Stored items

- - -

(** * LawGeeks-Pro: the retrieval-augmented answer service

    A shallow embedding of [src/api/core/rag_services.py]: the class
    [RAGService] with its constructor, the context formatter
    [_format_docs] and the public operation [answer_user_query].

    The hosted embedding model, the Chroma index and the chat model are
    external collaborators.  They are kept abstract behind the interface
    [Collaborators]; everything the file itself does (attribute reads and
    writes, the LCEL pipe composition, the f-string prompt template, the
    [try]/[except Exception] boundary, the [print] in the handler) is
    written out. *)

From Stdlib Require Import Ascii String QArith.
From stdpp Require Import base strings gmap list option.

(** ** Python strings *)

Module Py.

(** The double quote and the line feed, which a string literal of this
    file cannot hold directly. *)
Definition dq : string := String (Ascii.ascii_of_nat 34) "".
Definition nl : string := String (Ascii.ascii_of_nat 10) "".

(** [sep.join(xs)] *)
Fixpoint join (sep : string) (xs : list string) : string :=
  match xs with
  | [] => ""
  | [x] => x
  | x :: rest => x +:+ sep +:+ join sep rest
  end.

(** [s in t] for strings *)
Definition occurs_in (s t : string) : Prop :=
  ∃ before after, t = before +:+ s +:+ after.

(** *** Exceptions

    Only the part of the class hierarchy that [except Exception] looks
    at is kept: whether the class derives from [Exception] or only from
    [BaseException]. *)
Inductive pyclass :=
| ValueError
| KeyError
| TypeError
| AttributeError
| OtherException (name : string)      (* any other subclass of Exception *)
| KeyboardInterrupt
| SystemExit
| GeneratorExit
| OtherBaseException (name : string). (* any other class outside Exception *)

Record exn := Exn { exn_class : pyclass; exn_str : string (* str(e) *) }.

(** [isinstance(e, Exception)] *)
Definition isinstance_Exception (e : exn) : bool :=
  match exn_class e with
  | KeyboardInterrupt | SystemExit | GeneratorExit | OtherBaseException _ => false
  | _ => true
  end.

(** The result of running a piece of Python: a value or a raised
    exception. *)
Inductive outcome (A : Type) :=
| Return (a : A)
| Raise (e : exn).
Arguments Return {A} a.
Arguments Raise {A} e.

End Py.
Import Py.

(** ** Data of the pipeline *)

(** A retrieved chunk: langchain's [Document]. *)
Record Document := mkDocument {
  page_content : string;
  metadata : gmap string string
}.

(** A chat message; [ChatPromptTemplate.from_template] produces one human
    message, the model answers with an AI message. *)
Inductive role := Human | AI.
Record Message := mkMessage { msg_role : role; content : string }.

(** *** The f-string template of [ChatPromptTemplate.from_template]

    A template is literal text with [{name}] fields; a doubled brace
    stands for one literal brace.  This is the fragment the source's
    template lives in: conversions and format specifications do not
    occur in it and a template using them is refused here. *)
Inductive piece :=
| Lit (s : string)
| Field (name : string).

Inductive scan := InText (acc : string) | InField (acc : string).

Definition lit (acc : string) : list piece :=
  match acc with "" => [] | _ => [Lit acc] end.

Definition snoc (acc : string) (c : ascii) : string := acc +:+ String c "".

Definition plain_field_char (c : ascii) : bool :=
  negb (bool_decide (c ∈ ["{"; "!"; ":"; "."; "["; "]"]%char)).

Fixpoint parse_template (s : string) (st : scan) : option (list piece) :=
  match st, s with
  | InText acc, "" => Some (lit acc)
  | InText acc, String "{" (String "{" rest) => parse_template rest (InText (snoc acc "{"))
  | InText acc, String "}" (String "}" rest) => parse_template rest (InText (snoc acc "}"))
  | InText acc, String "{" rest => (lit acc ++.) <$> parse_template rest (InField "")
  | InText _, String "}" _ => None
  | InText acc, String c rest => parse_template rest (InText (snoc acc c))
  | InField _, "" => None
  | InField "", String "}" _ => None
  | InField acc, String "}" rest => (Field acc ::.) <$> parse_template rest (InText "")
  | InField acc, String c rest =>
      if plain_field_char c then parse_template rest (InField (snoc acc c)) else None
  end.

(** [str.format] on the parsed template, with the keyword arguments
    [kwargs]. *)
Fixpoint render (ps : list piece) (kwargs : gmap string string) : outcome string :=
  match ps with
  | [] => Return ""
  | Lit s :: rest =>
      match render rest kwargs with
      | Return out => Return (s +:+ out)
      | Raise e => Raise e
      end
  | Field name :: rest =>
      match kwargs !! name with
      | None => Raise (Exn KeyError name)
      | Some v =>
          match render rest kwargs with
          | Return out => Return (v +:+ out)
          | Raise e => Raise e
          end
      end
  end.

- - -

From the data above, pick out each line containing "ChatPromptTemplate" and copy it.

(** A chat message; [ChatPromptTemplate.from_template] produces one human
(** *** The f-string template of [ChatPromptTemplate.from_template]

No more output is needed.